PROMPT:
Write out, without any change, the lines in the material below that run from the line with "intros Hwf. destruct" through the line with "as [|s1 l1].", both included.
Top of ENTRIES PROVIDED
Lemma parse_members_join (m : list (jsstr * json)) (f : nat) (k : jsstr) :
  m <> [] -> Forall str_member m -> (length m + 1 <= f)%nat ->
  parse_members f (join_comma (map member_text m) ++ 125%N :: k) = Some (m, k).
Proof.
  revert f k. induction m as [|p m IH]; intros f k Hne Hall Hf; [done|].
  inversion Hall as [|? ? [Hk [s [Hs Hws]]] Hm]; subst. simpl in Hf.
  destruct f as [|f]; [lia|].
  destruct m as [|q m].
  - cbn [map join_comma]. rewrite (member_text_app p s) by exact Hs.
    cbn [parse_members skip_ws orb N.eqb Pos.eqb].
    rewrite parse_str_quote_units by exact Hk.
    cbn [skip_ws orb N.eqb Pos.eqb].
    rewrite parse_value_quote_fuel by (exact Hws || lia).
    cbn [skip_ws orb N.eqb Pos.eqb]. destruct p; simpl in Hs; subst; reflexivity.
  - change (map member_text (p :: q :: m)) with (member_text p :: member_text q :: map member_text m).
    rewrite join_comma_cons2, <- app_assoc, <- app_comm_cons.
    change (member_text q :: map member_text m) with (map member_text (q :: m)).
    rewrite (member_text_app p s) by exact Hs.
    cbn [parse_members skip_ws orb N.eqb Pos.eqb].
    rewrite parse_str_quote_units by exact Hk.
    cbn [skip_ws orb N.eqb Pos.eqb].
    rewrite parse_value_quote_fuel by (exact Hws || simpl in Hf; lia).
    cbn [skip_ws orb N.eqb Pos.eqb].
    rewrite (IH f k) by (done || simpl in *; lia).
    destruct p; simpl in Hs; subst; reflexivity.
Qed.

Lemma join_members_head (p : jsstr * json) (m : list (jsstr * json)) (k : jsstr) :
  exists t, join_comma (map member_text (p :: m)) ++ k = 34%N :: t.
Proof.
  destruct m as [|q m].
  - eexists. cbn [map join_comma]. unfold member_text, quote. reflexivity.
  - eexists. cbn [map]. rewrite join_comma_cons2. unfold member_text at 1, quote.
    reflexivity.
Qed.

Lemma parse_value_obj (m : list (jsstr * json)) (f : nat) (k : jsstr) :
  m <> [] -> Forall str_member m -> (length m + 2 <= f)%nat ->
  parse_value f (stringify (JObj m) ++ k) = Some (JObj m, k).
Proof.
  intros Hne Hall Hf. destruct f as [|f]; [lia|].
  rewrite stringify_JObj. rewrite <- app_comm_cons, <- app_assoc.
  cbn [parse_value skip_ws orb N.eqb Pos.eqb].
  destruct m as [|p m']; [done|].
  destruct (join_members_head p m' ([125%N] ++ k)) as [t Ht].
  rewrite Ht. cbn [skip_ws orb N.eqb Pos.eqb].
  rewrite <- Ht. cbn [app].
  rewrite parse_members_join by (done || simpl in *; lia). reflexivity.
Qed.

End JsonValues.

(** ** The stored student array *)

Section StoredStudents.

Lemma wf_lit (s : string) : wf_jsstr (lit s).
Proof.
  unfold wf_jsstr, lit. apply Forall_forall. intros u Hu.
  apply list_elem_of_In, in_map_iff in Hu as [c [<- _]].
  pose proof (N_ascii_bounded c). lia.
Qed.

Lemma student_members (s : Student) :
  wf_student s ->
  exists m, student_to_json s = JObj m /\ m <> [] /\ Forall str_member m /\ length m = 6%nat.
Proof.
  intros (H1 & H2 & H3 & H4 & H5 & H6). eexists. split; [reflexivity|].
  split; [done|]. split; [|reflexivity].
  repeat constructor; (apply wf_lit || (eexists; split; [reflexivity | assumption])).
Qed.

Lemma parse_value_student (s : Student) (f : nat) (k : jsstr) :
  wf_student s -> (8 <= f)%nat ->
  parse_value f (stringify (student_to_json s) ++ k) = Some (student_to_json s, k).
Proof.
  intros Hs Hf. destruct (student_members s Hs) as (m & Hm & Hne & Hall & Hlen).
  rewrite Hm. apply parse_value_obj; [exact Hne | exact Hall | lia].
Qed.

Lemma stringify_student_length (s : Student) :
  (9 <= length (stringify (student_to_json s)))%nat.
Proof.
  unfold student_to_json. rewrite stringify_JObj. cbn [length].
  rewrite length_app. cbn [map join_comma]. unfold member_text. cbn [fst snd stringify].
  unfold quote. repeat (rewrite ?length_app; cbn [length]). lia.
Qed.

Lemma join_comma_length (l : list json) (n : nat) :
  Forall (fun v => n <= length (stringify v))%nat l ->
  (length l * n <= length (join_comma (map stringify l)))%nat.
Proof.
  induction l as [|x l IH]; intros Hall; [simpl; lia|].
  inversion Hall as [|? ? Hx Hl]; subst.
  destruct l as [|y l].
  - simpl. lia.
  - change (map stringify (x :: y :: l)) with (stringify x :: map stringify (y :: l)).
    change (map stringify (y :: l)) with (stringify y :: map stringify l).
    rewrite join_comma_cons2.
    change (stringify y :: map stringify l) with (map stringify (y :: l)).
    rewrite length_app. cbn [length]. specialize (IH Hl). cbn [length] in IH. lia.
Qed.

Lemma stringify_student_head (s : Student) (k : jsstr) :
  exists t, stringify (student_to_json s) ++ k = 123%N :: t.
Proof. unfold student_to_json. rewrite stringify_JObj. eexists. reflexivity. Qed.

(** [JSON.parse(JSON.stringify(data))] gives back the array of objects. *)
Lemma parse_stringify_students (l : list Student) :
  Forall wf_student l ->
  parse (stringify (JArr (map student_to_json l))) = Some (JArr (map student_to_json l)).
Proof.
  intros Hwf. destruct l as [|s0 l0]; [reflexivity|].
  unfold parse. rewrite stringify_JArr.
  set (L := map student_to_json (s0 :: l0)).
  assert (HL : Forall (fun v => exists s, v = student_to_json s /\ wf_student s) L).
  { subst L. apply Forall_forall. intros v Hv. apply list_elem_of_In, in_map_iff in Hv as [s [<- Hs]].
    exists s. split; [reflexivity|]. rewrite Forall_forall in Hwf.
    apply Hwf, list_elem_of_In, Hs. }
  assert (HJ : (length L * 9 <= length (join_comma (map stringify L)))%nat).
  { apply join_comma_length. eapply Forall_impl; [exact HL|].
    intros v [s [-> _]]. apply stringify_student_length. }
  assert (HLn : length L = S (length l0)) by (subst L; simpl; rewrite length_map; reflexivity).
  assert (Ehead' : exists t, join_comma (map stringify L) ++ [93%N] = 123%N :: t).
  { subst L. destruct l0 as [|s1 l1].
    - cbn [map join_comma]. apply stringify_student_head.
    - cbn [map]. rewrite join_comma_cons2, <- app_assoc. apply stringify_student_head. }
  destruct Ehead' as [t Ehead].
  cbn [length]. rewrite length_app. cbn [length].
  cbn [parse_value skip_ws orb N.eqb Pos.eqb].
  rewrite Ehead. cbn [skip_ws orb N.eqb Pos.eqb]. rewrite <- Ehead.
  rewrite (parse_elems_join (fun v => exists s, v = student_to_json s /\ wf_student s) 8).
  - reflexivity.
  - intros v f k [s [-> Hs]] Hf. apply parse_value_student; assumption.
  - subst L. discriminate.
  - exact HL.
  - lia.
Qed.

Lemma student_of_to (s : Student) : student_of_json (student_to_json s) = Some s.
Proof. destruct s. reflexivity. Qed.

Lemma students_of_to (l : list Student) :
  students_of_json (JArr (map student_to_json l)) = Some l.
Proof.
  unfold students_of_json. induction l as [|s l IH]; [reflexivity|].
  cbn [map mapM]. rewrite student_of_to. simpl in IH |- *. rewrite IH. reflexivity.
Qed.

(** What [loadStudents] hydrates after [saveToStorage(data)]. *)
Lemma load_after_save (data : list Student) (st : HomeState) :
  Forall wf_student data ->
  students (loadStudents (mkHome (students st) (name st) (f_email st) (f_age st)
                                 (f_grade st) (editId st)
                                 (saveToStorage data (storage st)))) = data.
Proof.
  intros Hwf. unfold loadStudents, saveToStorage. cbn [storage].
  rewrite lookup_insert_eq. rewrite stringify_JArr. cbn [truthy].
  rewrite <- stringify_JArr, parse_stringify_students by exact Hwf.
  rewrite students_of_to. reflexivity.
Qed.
Bottom of ENTRIES PROVIDED
TASK RESPONSE:
  intros Hwf. destruct l as [|s0 l0]; [reflexivity|].
  unfold parse. rewrite stringify_JArr.
  set (L := map student_to_json (s0 :: l0)).
  assert (HL : Forall (fun v => exists s, v = student_to_json s /\ wf_student s) L).
  { subst L. apply Forall_forall. intros v Hv. apply list_elem_of_In, in_map_iff in Hv as [s [<- Hs]].
    exists s. split; [reflexivity|]. rewrite Forall_forall in Hwf.
    apply Hwf, list_elem_of_In, Hs. }
  assert (HJ : (length L * 9 <= length (join_comma (map stringify L)))%nat).
  { apply join_comma_length. eapply Forall_impl; [exact HL|].
    intros v [s [-> _]]. apply stringify_student_length. }
  assert (HLn : length L = S (length l0)) by (subst L; simpl; rewrite length_map; reflexivity).
  assert (Ehead' : exists t, join_comma (map stringify L) ++ [93%N] = 123%N :: t).
  { subst L. destruct l0 as [|s1 l1].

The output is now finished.